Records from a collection
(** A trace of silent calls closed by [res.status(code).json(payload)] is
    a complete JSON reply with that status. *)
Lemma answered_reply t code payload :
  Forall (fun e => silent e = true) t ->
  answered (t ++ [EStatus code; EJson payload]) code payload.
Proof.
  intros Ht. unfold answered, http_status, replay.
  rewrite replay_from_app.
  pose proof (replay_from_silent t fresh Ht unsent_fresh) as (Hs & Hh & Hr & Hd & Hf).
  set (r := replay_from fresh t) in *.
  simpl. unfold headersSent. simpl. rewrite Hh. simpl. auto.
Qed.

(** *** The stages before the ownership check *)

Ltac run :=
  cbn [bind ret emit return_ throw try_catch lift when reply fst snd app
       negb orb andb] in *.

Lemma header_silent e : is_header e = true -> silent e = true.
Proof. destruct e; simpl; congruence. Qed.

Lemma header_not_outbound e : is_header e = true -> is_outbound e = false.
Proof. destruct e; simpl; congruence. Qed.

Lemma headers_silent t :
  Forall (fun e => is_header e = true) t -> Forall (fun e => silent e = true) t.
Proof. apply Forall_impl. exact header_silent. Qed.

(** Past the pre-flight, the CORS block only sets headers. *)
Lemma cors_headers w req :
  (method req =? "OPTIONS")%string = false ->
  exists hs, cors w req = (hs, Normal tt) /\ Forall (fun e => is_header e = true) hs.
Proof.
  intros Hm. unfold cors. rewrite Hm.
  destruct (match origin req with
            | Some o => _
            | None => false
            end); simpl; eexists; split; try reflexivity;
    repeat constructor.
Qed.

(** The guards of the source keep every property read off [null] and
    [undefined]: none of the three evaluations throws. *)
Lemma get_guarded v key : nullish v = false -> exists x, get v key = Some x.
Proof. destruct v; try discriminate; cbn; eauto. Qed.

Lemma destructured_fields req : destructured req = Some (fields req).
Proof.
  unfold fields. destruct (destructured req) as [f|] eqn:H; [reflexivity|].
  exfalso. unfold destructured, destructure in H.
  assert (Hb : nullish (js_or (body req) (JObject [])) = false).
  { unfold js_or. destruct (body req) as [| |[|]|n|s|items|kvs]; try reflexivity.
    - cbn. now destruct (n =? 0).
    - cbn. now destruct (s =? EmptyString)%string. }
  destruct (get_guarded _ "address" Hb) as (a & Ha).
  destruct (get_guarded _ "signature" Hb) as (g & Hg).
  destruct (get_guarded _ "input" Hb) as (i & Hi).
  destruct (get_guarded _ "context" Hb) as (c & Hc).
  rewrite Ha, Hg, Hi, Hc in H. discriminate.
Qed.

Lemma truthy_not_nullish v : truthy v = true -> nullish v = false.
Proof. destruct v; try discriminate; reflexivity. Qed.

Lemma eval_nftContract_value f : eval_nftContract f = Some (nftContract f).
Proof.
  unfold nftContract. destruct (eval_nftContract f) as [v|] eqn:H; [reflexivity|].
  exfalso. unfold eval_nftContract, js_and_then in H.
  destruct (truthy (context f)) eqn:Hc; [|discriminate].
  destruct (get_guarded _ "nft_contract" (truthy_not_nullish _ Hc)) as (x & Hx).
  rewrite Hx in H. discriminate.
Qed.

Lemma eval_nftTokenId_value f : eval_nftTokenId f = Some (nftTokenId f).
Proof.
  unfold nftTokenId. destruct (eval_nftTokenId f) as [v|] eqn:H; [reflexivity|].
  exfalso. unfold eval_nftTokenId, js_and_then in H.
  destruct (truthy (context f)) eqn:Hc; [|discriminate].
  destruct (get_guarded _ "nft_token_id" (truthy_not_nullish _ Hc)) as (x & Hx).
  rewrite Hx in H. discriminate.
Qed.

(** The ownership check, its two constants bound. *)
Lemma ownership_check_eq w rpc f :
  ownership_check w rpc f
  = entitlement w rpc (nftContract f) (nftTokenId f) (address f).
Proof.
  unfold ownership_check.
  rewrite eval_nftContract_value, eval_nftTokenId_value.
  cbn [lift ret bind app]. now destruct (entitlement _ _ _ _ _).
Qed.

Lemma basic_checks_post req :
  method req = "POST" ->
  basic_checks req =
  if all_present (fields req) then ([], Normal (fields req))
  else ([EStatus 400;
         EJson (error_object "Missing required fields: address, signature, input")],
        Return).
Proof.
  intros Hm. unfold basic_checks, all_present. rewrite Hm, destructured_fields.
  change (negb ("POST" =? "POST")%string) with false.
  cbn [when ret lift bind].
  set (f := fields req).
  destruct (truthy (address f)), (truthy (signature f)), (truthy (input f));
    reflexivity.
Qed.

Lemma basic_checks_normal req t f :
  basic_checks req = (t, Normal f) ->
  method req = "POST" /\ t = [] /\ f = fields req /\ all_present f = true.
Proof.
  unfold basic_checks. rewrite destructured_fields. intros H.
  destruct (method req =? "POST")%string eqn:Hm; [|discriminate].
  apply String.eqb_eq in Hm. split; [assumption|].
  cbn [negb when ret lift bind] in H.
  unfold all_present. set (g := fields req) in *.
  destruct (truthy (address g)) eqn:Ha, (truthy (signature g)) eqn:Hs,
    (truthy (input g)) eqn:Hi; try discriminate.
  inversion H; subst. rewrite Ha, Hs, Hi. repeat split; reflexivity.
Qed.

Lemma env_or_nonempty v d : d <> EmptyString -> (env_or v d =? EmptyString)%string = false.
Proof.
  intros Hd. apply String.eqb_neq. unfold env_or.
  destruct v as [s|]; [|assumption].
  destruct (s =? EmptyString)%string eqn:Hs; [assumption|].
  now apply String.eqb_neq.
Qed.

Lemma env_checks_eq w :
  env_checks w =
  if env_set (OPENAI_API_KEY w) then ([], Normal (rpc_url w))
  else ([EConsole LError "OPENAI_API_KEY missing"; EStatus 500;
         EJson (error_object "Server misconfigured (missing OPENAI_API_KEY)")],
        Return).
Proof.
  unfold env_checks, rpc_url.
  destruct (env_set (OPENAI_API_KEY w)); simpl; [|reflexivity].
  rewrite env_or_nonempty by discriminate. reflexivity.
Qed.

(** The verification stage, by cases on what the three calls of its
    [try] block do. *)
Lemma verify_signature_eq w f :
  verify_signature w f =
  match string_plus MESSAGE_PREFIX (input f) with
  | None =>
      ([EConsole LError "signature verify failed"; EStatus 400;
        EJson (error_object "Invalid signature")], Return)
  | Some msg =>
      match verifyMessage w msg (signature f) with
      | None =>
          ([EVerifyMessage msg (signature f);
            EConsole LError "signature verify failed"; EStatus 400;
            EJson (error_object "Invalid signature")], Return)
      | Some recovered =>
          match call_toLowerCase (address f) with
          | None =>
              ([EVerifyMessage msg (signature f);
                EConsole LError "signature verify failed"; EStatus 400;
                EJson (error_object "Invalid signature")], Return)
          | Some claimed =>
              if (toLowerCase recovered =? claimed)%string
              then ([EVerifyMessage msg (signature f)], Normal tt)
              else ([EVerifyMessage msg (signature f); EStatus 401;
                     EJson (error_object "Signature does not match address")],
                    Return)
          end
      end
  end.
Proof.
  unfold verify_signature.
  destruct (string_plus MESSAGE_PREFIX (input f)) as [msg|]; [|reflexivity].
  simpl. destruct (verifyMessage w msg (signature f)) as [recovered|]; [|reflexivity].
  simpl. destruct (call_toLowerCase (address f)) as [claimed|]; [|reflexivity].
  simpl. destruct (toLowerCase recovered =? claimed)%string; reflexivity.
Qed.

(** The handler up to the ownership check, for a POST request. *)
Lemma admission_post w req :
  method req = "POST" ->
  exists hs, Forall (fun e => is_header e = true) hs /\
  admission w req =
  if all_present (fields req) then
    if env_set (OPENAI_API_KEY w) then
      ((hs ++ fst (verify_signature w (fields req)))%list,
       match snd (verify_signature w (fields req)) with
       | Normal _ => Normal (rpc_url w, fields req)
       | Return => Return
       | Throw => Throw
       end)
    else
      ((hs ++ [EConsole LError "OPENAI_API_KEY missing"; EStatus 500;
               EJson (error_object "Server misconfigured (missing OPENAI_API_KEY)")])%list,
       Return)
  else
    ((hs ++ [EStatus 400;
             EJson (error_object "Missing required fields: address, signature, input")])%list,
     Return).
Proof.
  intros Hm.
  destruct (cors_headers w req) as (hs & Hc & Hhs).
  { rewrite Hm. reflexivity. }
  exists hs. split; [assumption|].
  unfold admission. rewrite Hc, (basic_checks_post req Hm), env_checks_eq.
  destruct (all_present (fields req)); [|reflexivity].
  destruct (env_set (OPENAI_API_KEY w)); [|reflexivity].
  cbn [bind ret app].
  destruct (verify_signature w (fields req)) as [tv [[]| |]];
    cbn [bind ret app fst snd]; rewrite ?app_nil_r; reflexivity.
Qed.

==

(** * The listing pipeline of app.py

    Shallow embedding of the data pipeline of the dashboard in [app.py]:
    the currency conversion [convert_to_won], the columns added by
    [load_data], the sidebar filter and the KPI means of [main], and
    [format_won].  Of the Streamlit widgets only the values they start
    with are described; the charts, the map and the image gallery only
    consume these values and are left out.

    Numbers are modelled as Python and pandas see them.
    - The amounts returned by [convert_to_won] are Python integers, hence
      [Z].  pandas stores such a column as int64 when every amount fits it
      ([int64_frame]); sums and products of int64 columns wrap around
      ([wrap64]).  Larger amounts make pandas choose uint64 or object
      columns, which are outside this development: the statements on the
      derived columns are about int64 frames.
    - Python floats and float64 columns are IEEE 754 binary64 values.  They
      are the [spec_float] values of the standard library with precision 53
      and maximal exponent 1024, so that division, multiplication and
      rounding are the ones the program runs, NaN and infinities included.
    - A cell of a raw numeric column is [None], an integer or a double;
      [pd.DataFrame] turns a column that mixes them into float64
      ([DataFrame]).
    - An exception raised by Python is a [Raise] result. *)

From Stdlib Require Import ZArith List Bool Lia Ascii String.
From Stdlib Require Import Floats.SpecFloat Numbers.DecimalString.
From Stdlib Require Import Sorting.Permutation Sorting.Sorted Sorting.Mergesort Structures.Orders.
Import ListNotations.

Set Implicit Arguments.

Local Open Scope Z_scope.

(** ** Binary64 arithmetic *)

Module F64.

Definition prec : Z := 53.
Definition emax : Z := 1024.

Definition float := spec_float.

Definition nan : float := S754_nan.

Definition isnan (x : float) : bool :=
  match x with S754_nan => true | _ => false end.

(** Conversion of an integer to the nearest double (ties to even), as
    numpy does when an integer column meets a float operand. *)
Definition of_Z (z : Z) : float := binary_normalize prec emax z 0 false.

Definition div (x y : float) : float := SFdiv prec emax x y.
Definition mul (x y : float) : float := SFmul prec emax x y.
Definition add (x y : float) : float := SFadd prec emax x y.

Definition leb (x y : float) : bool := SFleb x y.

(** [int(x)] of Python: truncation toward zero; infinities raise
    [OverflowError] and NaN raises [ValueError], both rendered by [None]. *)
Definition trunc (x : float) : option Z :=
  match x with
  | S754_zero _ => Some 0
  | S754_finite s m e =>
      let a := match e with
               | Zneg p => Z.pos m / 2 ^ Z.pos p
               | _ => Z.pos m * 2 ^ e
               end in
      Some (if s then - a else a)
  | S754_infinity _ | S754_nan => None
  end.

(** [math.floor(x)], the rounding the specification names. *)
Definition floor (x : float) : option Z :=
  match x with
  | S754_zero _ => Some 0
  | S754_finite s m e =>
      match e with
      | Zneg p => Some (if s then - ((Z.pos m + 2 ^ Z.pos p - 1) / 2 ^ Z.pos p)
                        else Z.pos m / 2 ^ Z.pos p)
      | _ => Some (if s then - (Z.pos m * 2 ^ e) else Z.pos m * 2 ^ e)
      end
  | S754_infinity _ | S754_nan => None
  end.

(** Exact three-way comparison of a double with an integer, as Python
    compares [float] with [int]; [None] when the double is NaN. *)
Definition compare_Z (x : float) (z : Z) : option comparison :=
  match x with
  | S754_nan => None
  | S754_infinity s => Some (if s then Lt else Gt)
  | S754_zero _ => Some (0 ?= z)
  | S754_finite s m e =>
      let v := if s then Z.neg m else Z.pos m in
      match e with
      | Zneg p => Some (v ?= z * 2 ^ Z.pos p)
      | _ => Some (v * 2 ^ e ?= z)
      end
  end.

- [What is needed]:
What lines of the data contain the string "values"? List them.

- [Response area]:
    [format_won].  Of the Streamlit widgets only the values they start
    consume these values and are left out.
    - Python floats and float64 columns are IEEE 754 binary64 values.  They
      are the [spec_float] values of the standard library with precision 53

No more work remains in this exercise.